Directions for this task
Quote exactly and only this range of lines in the data below: the line that holds "Lemma submit_audited c" to the line that holds "Lemma retry_audited c", both included.

Collected data entries:

Lemma vcenter_audited c r rows : audited c (vcenter_answer c r rows).
Proof. destruct r; cbn; unfold recorded, create_vcenter, update_vcenter, delete_vcenter, res_bind; audit_row. Qed.

Lemma credential_audited c r rows : audited c (credential_answer keys c r rows).
Proof.
  destruct r; cbn; unfold recorded, create_credential, update_credential, delete_credential, res_bind; audit_row.
Qed.

Lemma settings_audited c p rows e rows' page : update_settings (X := X) c p rows = Ok (e, rows', page) -> by_user c e.
Proof. unfold update_settings. intros (q & _ & [= <- _ _])%res_bind_ok. apply audit_event_by. Qed.

Lemma submit_audited c r k src report id now t0 t :
  let '(_, t', evs) := submit_provisioning reported fp c r k src report id now t0 t in
  Forall (by_user c) evs /\ (evs = [] -> t' = t).
Proof.
  unfold submit_provisioning, preflight_gate, created_audit.
  repeat case_match; simplify_eq/=; (split; [|done]); repeat constructor; apply audit_event_by.
Qed.

Lemma retry_audited c ok k now j t0 t :
  let '(_, t', evs) := retry_stages reported c ok k now j t0 t in
  (evs = [] /\ t' = t) \/ exists e, evs = [e] /\ by_user c e.
Proof.
  unfold retry_stages. repeat case_match; simplify_eq/=; solve [by left|right; eexists; split; [done|apply audit_event_by]].
Qed.

Lemma cancel_audited c now j t :
  let '(_, t', evs) := cancel_job reported c now j t in
  (evs = [] /\ t' = t) \/ exists e, evs = [e] /\ by_user c e.
Proof.
  unfold cancel_job. repeat case_match; simplify_eq/=; solve [by left|right; eexists; split; [done|apply audit_event_by]].
Qed.

(** The commit of a change whose audit row is still to come: only the jobs
    differ, and the next commit, the last one, adds the row. *)
Definition row_follows (u : User) (commits : list Site) (s s' : Site) : Prop :=
  s' = s <| jobs := jobs s' |>
  /\ exists e, commits = [s'; s' <| trail := (trail s ++ [e])%list |>] /\ by_user (caller u) e.

(** What a commit of a handler leaves of the site: the rows of its user in the
    trail, a row for every change outside the inbox, the tables of other
    routes and the inboxes of other users as they were. *)
Record accountable (u : User) (r : Request) (commits : list Site) (s s' : Site) : Prop := {
  kept_tables t : same t s s' \/ match permission_of r with Some p => governs p = Some t | None => t = Notifications end;
  kept_inboxes v : v <> uid u -> own_rows v (notifications s') = own_rows v (notifications s);
  kept_trail : exists evs, trail s' = (trail s ++ evs)%list /\ Forall (by_user (caller u)) evs
                           /\ (evs = [] -> s' = s <| notifications := notifications s' |> \/ row_follows u commits s s');
}.

Lemma accountable_same u r l s : accountable u r l s s.
Proof.
  split; [by left; destruct t|done|]. exists []. rewrite app_nil_r. split_and!; [done|constructor|]. left. by destruct s.
Qed.

(** Appending rows of the user and writing the one table of the route. *)
Lemma accountable_write u r p t l s s' evs :
  permission_of r = Some p -> governs p = Some t -> (forall t', t' = t \/ same t' s s') -> t <> Notifications ->
  trail s' = (trail s ++ evs)%list -> Forall (by_user (caller u)) evs ->
  (evs = [] -> s' = s \/ row_follows u l s s') -> accountable u r l s s'.
Proof.
  intros P G O N T F E. split.
  - intros t'. rewrite P. destruct (O t') as [->|S]; [by right|by left].
  - intros v _. destruct (O Notifications) as [<-|S]; [done|]. cbn in S. by rewrite S.
  - exists evs. split_and!; [done|done|]. intros Q. destruct (E Q) as [->|]; [left; by destruct s|by right].
Qed.

Lemma committed_accountable {E D} (wrap : E -> ApiError) put (a : res E (AuditEvent * D)) u r p t l s :
  permission_of r = Some p -> governs p = Some t -> t <> Notifications ->
  (forall d evs t', t' = t \/ same t' s ((put d s) <| trail := evs |>)) ->
  audited (caller u) a -> accountable u r l s (snd (committed wrap put a s)).
Proof.
  intros P G N O A. destruct a as [[e d]|f]; cbn; [|apply accountable_same].
  eapply accountable_write with (evs := [e]); [done|done|intros t'; apply O|done|done|by constructor; [exact A|constructor]|done].
Qed.

(** Only a row of the trail. *)
Lemma noted_accountable u r l s e : by_user (caller u) e -> accountable u r l s (s <| trail := (trail s ++ [e])%list |>).
Proof.
  intros B. split; [by left; destruct t|done|]. exists [e]. split_and!; [done|by constructor; [exact B|constructor]|done].
Qed.
Lemma refused_request now bearer seen r s :
  site_ok X s ->
  let '(a, s') := serve (X := X) keys reported fp runnable jwt_decode str_json now bearer seen r s in
  forall f, a = Err f -> unchanged s s'.
Proof.
  intros O. unfold serve. destruct (authorize jwt_decode str_json r now bearer s) as [u|f]; [|intros ? _; apply unchanged_same].
  pose proof (handle_refused u now seen r s) as R. destruct (handle _ _ _ _ u now seen r s) as [a s']. intros f. by apply R.
Qed.

(** C18 (errors.py, require_permission and the endpoints): what an answer tells
    about the site.  On a consistent site a request is answered with 200, 201
    or 204 exactly when its handler went through; with any other status, which
    is one of the documented nine, no table has changed.  Without a token the
    answer is 401, and to an account whose roles do not grant the permission
    of the route 403; either leaves the site as it was, audit trail included. *)
Theorem status_tells_outcome now bearer seen r s :
  site_ok X s ->
  let '(a, s') := serve (X := X) keys reported fp runnable jwt_decode str_json now bearer seen r s in
  match a with
  | Ok _ => In (http_status r a) [200; 201; 204]
  | Err _ => In (http_status r a) [401; 403; 404; 409; 422; 429; 500; 502; 503] /\ unchanged s s'
  end
  /\ (bearer = None \/ bearer = Some "" -> http_status r a = 401 /\ s' = s)
  /\ (forall u p, get_current_user jwt_decode str_json now bearer (accounts s) = Ok u -> permission_of r = Some p ->
        roles_grant (role_names u) p = false -> http_status r a = 403 /\ s' = s).
Proof.
  intros O. pose proof (refused_request now bearer seen r s O) as R.
  destruct (serve _ _ _ _ jwt_decode str_json now bearer seen r s) as [a s'] eqn:E. split_and!.
  - destruct a as [x|f]; [apply route_status_success|]. split; [apply response_status|by eapply R].
  - intros T. pose proof (no_token now bearer (accounts s) T) as C. unfold serve, authorize, require_permission in E.
    destruct (permission_of r); rewrite C in E; by injection E as <- <-.
  - intros u p C P G. unfold serve, authorize, require_permission in E. rewrite P, C in E. cbn in E. rewrite G in E.
    by injection E as <- <-.
Qed.

End Atomic.

(** Oleg, an operator, may not register a credential. *)
Lemma status_tells_outcome_witness :
  let r := OnCredentials (CreateCredential "c-2" "n" "m" ADMIN_PAIR) in
  let '(a, s') := @serve Sample _ toy_fernet toy_x509 strict_pydantic NEW_KEYS first_error (fun _ => "sha") (fun _ => true)
                    plain_tokens (fun _ => "") 2 (Some "u2") [] r NEW_SITE in
  http_status r a = 403 /\ s' = NEW_SITE.
Proof.
  cbn zeta.
  pose proof (@status_tells_outcome Sample _ toy_fernet toy_x509 strict_pydantic NEW_KEYS first_error (fun _ => "sha")
    (fun _ => true) plain_tokens (fun _ => "") 2 (Some "u2") [] (OnCredentials (CreateCredential "c-2" "n" "m" ADMIN_PAIR)) NEW_SITE
    (empty_site_ok _ _)) as T.
  destruct (serve _ _ _ _ _ _ _ _ _ _ _) as [a s']. destruct T as (_ & _ & T).
  apply (T (MkUser "u2" "oleg" None true ["operator"] None) ADMIN_CREDENTIALS); [vm_compute; reflexivity|reflexivity|vm_compute; reflexivity].
Defined.
(* ===== verification/Migrations.v ===== *)
(** * Upgrading a database

    [migrations/versions/0007_job_liveness_and_hardening.py] and
    [0009_iso_only_unattended.py], the two migrations that rewrite the rows of
    the job tables: the SQL statements on the rows they touch, in their order,
    the new column types and unique indexes as checks that may fail.  Of
    [0002_remove_development_seed_data.py] and [0004_add_audit_datacenter.py]
    the rows that are deleted and filled in.  The other migrations only add or
    drop tables and columns. *)

From Stdlib Require Import ZArith Lia Ascii String List Bool.
From stdpp Require Import base tactics list strings gmap.
From S2P Require Import Prelude PyStr Json StateMachine Jobs Schemas AuditTrail World Listing RequestBody.

Local Open Scope string_scope.
Local Open Scope Z_scope.

(** ** Rows *)

(** The columns the migrations read or write; a status is a label of its
    enumeration type. *)
Record JobRow := MkJobRow {
  mj_id : string;
  mj_vm_name : string;
  mj_status : string;
  mj_stage : option string;
  mj_summary : option string;
  mj_detail : option string;
  mj_action : option string;
  mj_queued_at : Z;
  mj_finished_at : option Z;
  mj_reserved : option string;
}.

Answer box
Lemma submit_audited c r k src report id now t0 t :
  let '(_, t', evs) := submit_provisioning reported fp c r k src report id now t0 t in
  Forall (by_user c) evs /\ (evs = [] -> t' = t).
Proof.
  unfold submit_provisioning, preflight_gate, created_audit.
  repeat case_match; simplify_eq/=; (split; [|done]); repeat constructor; apply audit_event_by.
Qed.

Lemma retry_audited c ok k now j t0 t :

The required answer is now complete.